▶ [Requirement] Return the data below in full. Keep each character unchanged.

▶ [Extracted data]
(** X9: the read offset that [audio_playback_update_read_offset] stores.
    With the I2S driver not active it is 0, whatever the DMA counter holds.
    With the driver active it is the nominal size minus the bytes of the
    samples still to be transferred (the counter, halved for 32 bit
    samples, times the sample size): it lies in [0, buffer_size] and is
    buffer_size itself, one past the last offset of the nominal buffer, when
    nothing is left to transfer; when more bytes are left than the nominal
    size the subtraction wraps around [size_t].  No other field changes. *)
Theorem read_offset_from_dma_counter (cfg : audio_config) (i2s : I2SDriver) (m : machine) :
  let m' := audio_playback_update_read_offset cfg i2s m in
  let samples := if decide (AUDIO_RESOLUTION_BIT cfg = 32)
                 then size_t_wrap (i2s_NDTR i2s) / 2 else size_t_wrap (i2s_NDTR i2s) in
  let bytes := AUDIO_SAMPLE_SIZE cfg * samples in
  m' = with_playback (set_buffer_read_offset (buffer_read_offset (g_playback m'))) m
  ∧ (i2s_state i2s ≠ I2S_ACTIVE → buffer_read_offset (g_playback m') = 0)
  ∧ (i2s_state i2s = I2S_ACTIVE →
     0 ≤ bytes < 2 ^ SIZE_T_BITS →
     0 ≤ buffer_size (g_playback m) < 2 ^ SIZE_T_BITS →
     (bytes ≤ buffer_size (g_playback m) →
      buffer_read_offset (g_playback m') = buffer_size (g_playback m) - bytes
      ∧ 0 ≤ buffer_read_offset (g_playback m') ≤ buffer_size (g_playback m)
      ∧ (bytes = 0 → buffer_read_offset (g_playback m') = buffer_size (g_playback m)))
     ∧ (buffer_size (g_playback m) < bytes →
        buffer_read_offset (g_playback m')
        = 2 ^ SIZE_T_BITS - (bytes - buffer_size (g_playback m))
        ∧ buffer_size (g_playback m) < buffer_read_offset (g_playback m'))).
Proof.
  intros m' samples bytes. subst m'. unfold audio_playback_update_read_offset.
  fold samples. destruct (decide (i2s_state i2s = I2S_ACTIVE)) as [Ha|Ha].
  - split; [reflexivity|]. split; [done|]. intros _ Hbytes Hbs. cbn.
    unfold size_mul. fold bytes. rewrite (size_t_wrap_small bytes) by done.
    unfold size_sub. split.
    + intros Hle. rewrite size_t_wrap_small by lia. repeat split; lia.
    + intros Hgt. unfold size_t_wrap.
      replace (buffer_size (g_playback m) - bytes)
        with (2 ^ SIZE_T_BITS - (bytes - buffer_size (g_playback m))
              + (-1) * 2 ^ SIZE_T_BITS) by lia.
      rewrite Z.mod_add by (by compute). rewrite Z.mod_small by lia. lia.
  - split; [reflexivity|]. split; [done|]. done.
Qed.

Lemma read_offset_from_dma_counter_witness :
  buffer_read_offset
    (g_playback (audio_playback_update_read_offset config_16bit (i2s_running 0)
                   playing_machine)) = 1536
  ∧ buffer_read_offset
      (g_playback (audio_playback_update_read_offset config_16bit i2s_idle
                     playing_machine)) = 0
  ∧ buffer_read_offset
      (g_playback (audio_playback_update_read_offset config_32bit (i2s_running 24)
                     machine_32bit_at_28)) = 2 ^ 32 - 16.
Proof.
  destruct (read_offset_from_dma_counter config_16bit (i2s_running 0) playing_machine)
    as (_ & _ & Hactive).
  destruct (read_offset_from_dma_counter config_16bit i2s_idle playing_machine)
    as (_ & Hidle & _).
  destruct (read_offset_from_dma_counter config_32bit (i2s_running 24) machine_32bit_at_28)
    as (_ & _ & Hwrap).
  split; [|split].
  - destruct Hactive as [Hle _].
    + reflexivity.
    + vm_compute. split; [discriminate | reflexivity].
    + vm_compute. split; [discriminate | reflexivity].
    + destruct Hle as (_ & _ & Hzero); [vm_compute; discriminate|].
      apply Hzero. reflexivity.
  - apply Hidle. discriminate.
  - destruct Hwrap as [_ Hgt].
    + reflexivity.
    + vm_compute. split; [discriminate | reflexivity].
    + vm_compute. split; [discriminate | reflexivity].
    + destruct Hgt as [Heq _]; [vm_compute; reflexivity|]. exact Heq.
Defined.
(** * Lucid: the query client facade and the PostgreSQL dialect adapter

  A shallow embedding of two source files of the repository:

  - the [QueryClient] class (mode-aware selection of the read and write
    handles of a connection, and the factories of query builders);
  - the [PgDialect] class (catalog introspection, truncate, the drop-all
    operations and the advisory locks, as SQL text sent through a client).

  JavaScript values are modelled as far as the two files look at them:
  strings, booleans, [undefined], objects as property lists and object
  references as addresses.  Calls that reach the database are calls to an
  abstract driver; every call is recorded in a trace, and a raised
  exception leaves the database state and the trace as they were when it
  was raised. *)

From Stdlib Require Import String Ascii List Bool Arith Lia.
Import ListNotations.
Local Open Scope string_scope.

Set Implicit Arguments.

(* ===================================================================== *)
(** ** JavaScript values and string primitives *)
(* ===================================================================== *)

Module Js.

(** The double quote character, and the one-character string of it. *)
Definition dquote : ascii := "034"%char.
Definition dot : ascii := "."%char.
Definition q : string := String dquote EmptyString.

▶ [Exercise response]
(** X9: the read offset that [audio_playback_update_read_offset] stores.
    With the I2S driver not active it is 0, whatever the DMA counter holds.
    With the driver active it is the nominal size minus the bytes of the
    samples still to be transferred (the counter, halved for 32 bit
    samples, times the sample size): it lies in [0, buffer_size] and is
    buffer_size itself, one past the last offset of the nominal buffer, when
    nothing is left to transfer; when more bytes are left than the nominal
    size the subtraction wraps around [size_t].  No other field changes. *)
Theorem read_offset_from_dma_counter (cfg : audio_config) (i2s : I2SDriver) (m : machine) :
  let m' := audio_playback_update_read_offset cfg i2s m in
  let samples := if decide (AUDIO_RESOLUTION_BIT cfg = 32)
                 then size_t_wrap (i2s_NDTR i2s) / 2 else size_t_wrap (i2s_NDTR i2s) in
  let bytes := AUDIO_SAMPLE_SIZE cfg * samples in
  m' = with_playback (set_buffer_read_offset (buffer_read_offset (g_playback m'))) m
  ∧ (i2s_state i2s ≠ I2S_ACTIVE → buffer_read_offset (g_playback m') = 0)
  ∧ (i2s_state i2s = I2S_ACTIVE →
     0 ≤ bytes < 2 ^ SIZE_T_BITS →
     0 ≤ buffer_size (g_playback m) < 2 ^ SIZE_T_BITS →
     (bytes ≤ buffer_size (g_playback m) →
      buffer_read_offset (g_playback m') = buffer_size (g_playback m) - bytes
      ∧ 0 ≤ buffer_read_offset (g_playback m') ≤ buffer_size (g_playback m)
      ∧ (bytes = 0 → buffer_read_offset (g_playback m') = buffer_size (g_playback m)))
     ∧ (buffer_size (g_playback m) < bytes →
        buffer_read_offset (g_playback m')
        = 2 ^ SIZE_T_BITS - (bytes - buffer_size (g_playback m))
        ∧ buffer_size (g_playback m) < buffer_read_offset (g_playback m'))).
Proof.
  intros m' samples bytes. subst m'. unfold audio_playback_update_read_offset.
  fold samples. destruct (decide (i2s_state i2s = I2S_ACTIVE)) as [Ha|Ha].
  - split; [reflexivity|]. split; [done|]. intros _ Hbytes Hbs. cbn.
    unfold size_mul. fold bytes. rewrite (size_t_wrap_small bytes) by done.
    unfold size_sub. split.
    + intros Hle. rewrite size_t_wrap_small by lia. repeat split; lia.
    + intros Hgt. unfold size_t_wrap.
      replace (buffer_size (g_playback m) - bytes)
        with (2 ^ SIZE_T_BITS - (bytes - buffer_size (g_playback m))
              + (-1) * 2 ^ SIZE_T_BITS) by lia.
      rewrite Z.mod_add by (by compute). rewrite Z.mod_small by lia. lia.
  - split; [reflexivity|]. split; [done|]. done.
Qed.

Lemma read_offset_from_dma_counter_witness :
  buffer_read_offset
    (g_playback (audio_playback_update_read_offset config_16bit (i2s_running 0)
                   playing_machine)) = 1536
  ∧ buffer_read_offset
      (g_playback (audio_playback_update_read_offset config_16bit i2s_idle
                     playing_machine)) = 0
  ∧ buffer_read_offset
      (g_playback (audio_playback_update_read_offset config_32bit (i2s_running 24)
                     machine_32bit_at_28)) = 2 ^ 32 - 16.
Proof.
  destruct (read_offset_from_dma_counter config_16bit (i2s_running 0) playing_machine)
    as (_ & _ & Hactive).
  destruct (read_offset_from_dma_counter config_16bit i2s_idle playing_machine)
    as (_ & Hidle & _).
  destruct (read_offset_from_dma_counter config_32bit (i2s_running 24) machine_32bit_at_28)
    as (_ & _ & Hwrap).
  split; [|split].
  - destruct Hactive as [Hle _].
    + reflexivity.
    + vm_compute. split; [discriminate | reflexivity].
    + vm_compute. split; [discriminate | reflexivity].
    + destruct Hle as (_ & _ & Hzero); [vm_compute; discriminate|].
      apply Hzero. reflexivity.
  - apply Hidle. discriminate.
  - destruct Hwrap as [_ Hgt].
    + reflexivity.
    + vm_compute. split; [discriminate | reflexivity].
    + vm_compute. split; [discriminate | reflexivity].
    + destruct Hgt as [Heq _]; [vm_compute; reflexivity|]. exact Heq.
Defined.
(** * Lucid: the query client facade and the PostgreSQL dialect adapter

  A shallow embedding of two source files of the repository:

  - the [QueryClient] class (mode-aware selection of the read and write
    handles of a connection, and the factories of query builders);
  - the [PgDialect] class (catalog introspection, truncate, the drop-all
    operations and the advisory locks, as SQL text sent through a client).

  JavaScript values are modelled as far as the two files look at them:
  strings, booleans, [undefined], objects as property lists and object
  references as addresses.  Calls that reach the database are calls to an
  abstract driver; every call is recorded in a trace, and a raised
  exception leaves the database state and the trace as they were when it
  was raised. *)

From Stdlib Require Import String Ascii List Bool Arith Lia.
Import ListNotations.
Local Open Scope string_scope.

Set Implicit Arguments.

(* ===================================================================== *)
(** ** JavaScript values and string primitives *)
(* ===================================================================== *)

Module Js.

(** The double quote character, and the one-character string of it. *)
Definition dquote : ascii := "034"%char.
Definition dot : ascii := "."%char.
Definition q : string := String dquote EmptyString.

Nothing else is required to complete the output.